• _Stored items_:
....................
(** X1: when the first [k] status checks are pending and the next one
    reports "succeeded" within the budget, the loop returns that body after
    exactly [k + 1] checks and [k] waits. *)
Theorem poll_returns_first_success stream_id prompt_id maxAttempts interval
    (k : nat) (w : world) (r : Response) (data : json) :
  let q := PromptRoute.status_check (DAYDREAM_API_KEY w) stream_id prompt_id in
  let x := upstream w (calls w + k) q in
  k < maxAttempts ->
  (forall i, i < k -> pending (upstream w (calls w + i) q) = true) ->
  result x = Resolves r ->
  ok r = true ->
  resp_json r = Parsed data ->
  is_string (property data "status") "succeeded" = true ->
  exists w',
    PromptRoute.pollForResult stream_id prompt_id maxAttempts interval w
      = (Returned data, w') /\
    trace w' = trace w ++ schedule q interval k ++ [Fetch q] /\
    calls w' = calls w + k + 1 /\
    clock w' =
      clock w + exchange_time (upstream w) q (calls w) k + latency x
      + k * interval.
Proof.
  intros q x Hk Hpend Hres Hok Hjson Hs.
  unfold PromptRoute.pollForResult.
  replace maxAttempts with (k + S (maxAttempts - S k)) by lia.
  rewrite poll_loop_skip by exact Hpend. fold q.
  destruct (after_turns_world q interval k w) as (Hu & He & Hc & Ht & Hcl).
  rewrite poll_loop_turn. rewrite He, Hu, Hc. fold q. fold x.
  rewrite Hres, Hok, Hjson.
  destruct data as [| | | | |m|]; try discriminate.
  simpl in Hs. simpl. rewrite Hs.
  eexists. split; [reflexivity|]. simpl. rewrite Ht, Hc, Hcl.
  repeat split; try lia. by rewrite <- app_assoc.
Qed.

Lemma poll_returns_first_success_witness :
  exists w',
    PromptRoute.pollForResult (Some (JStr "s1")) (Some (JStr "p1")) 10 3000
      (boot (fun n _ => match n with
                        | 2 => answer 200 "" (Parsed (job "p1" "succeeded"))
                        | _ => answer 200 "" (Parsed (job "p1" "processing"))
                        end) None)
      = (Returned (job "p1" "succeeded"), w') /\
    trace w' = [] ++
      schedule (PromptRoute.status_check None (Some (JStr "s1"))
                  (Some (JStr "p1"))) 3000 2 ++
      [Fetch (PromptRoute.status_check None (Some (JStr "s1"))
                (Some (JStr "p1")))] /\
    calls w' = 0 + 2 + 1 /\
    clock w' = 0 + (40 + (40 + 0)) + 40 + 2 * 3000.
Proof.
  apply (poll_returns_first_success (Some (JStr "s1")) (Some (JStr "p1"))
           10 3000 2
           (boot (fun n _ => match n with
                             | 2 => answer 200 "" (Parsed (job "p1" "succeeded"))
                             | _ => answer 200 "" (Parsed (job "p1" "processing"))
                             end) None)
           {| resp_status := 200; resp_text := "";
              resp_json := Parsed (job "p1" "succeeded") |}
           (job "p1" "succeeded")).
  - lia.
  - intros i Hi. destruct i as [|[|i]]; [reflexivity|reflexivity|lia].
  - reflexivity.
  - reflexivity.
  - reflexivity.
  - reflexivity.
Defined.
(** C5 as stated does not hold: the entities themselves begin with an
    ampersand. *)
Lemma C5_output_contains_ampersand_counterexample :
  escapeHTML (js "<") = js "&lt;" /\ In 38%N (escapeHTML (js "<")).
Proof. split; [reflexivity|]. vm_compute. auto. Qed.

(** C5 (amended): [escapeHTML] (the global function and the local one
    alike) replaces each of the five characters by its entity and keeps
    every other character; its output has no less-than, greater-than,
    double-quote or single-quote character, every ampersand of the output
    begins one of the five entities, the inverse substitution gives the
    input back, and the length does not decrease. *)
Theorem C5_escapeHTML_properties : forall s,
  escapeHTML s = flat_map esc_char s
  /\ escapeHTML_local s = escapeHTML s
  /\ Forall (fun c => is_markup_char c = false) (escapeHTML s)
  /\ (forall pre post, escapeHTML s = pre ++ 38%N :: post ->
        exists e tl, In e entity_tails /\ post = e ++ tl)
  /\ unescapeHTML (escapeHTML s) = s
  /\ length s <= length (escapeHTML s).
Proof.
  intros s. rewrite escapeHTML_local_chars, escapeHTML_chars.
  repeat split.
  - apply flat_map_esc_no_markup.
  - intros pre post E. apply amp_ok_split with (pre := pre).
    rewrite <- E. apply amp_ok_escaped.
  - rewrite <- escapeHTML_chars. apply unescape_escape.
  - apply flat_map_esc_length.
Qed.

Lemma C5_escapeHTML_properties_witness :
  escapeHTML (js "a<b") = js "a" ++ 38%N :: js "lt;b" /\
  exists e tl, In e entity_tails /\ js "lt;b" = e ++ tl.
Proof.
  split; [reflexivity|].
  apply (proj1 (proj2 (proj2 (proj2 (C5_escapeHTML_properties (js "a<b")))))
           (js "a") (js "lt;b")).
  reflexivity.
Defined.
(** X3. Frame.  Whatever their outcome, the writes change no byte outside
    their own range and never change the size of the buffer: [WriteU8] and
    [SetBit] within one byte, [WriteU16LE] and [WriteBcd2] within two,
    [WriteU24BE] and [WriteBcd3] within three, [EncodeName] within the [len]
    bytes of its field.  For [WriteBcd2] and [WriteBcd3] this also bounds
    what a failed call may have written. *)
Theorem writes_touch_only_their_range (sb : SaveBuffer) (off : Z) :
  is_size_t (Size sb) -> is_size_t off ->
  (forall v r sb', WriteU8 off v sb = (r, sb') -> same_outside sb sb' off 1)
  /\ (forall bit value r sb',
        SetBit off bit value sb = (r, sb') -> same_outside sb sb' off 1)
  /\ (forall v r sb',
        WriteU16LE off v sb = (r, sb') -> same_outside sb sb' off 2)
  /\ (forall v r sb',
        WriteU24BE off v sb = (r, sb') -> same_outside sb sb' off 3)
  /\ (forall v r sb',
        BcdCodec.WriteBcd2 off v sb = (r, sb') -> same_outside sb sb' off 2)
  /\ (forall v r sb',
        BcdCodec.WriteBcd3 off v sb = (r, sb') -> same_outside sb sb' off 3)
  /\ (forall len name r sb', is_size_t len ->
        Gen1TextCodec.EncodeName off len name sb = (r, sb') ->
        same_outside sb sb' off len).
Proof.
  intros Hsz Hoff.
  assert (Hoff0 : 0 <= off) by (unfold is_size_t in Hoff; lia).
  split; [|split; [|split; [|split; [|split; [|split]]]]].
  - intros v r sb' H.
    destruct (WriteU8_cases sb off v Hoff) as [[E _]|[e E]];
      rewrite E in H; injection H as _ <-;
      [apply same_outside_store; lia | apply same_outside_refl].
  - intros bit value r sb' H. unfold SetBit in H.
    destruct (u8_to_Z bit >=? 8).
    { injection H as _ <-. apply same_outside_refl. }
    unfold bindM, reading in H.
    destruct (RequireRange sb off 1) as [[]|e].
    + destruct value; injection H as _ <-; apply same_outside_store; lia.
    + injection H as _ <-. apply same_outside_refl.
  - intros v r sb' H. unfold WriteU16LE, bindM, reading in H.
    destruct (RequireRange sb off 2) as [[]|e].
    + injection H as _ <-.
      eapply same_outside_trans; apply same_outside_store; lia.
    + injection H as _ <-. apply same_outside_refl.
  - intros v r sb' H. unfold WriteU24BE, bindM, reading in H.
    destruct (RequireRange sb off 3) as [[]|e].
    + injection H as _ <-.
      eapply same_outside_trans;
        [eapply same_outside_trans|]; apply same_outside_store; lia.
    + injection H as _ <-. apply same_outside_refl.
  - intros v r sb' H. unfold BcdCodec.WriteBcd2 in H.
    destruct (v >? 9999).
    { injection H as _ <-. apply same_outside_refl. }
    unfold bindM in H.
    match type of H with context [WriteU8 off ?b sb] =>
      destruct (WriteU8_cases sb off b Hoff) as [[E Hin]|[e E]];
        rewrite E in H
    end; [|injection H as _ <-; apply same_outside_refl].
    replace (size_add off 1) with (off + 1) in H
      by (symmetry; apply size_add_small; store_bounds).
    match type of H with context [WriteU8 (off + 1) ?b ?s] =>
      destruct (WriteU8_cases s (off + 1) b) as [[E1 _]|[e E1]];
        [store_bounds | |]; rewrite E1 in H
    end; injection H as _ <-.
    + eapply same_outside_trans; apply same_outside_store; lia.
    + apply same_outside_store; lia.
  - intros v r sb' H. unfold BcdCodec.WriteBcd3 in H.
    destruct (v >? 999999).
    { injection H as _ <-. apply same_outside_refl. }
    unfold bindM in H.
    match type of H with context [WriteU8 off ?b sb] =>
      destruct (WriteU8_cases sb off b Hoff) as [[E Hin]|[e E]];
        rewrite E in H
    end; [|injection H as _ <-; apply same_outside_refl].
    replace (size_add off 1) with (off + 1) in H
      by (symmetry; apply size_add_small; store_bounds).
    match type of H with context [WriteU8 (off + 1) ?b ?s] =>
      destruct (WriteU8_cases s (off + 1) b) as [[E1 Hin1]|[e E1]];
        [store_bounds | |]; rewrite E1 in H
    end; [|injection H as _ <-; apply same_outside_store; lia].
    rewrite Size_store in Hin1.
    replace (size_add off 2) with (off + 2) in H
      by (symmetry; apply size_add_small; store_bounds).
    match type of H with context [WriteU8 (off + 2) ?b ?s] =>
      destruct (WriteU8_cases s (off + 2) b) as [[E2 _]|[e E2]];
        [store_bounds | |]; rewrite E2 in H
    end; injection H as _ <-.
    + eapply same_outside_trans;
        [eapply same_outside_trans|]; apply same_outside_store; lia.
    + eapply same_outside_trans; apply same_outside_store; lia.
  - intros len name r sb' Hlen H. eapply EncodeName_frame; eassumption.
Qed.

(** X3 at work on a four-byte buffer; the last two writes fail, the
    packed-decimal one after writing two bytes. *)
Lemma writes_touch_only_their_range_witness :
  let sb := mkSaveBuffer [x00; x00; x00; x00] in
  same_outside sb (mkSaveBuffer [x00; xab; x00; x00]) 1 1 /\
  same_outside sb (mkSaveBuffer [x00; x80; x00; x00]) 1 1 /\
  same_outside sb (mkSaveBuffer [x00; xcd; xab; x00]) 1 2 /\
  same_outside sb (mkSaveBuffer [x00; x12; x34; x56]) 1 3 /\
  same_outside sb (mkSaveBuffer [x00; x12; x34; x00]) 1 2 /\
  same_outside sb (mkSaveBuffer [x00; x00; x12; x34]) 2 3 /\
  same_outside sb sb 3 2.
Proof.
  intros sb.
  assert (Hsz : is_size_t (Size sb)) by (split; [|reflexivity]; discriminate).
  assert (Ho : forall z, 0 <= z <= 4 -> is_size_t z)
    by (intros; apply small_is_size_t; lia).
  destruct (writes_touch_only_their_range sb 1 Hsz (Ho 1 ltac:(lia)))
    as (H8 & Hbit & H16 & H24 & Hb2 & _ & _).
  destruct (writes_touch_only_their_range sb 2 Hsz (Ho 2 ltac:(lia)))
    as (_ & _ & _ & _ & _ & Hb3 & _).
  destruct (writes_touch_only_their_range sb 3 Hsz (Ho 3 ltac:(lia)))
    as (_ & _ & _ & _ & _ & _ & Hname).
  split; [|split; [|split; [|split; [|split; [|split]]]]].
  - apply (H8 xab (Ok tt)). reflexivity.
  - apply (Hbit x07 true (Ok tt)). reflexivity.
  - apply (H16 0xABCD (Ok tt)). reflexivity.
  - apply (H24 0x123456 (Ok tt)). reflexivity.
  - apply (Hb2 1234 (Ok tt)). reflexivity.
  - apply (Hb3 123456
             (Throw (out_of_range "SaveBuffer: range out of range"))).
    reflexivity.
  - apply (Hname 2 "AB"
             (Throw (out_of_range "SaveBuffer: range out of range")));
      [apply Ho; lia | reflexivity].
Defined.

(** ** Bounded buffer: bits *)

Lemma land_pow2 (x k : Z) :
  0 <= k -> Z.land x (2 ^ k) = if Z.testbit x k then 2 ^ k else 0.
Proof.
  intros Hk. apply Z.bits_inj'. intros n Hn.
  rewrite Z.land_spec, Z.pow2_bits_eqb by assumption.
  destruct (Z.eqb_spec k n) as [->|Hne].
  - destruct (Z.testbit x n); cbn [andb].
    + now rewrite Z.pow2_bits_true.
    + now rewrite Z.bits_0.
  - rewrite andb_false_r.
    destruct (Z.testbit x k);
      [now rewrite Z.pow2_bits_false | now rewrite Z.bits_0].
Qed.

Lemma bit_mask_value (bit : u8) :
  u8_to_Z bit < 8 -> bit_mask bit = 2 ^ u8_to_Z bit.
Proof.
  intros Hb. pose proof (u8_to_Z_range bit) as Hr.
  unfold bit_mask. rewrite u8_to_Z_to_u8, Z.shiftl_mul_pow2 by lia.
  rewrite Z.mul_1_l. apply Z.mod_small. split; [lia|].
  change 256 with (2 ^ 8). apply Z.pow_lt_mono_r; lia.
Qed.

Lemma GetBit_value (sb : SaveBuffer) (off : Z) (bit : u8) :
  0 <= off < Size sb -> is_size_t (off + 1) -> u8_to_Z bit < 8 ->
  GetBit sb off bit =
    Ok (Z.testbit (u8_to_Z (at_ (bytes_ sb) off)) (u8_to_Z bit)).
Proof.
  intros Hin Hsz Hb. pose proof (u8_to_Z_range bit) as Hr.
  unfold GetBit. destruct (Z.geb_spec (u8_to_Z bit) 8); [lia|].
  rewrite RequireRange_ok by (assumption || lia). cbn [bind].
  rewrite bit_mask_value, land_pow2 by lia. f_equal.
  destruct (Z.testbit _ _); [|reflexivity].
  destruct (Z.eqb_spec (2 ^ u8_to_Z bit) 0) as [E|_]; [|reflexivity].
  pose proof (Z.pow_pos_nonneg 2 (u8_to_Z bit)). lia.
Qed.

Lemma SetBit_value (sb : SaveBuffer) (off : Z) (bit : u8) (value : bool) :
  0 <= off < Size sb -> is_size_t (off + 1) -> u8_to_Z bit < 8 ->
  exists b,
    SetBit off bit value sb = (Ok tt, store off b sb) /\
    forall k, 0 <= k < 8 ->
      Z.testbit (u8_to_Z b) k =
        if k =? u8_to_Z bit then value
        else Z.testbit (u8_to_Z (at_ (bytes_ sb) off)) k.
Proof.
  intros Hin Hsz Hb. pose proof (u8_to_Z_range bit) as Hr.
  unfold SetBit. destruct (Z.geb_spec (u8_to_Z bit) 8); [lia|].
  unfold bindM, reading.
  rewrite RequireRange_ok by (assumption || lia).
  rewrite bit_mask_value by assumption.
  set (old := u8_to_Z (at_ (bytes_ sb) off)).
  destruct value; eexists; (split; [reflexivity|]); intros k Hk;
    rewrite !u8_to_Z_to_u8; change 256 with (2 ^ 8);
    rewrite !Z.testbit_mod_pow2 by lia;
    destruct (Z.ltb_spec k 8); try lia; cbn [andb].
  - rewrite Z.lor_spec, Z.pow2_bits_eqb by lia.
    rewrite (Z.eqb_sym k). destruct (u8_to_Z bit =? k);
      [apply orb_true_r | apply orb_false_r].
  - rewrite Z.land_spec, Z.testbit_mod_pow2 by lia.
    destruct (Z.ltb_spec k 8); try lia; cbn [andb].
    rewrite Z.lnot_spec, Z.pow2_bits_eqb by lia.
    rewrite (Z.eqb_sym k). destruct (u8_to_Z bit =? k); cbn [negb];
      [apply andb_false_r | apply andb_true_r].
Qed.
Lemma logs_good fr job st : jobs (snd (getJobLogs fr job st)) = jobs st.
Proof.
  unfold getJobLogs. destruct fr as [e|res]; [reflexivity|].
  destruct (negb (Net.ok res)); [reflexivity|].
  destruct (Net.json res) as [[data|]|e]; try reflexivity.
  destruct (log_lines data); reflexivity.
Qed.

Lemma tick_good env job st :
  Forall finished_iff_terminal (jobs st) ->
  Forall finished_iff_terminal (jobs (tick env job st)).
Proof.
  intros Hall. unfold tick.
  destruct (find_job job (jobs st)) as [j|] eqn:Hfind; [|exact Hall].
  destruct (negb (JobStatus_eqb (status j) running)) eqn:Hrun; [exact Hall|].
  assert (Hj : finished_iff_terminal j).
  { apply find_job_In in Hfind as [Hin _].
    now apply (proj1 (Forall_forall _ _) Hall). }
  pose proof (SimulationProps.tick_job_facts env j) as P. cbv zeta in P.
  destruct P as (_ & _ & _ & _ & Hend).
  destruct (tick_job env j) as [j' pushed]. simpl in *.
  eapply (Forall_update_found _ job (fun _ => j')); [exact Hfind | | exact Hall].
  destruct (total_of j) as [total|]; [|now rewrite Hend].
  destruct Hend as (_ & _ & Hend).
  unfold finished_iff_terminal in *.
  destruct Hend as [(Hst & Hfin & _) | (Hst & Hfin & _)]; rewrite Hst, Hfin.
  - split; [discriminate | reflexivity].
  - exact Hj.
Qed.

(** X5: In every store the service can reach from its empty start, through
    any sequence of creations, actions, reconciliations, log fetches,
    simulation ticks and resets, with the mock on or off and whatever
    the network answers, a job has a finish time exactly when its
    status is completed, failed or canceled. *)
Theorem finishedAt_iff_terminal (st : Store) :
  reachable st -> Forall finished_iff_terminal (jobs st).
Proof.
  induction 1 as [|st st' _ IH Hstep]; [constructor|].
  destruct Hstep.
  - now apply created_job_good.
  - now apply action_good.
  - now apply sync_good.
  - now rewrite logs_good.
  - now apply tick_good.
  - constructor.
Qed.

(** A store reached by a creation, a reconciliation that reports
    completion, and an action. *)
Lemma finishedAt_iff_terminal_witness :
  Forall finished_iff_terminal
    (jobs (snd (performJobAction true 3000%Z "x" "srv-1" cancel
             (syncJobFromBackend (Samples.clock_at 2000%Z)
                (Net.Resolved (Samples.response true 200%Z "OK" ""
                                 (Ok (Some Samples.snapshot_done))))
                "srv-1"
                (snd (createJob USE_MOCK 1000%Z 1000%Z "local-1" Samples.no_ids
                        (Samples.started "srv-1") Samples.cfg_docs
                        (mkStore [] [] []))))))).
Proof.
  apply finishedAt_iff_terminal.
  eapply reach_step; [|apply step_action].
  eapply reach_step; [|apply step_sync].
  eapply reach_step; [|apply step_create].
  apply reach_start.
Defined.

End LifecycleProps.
....................
• _What is needed_:
Among the lines above, find those that contain the word "exactly" and copy them.

• _Solution for this exercise_:
    exactly [k + 1] checks and [k] waits. *)
    the network answers, a job has a finish time exactly when its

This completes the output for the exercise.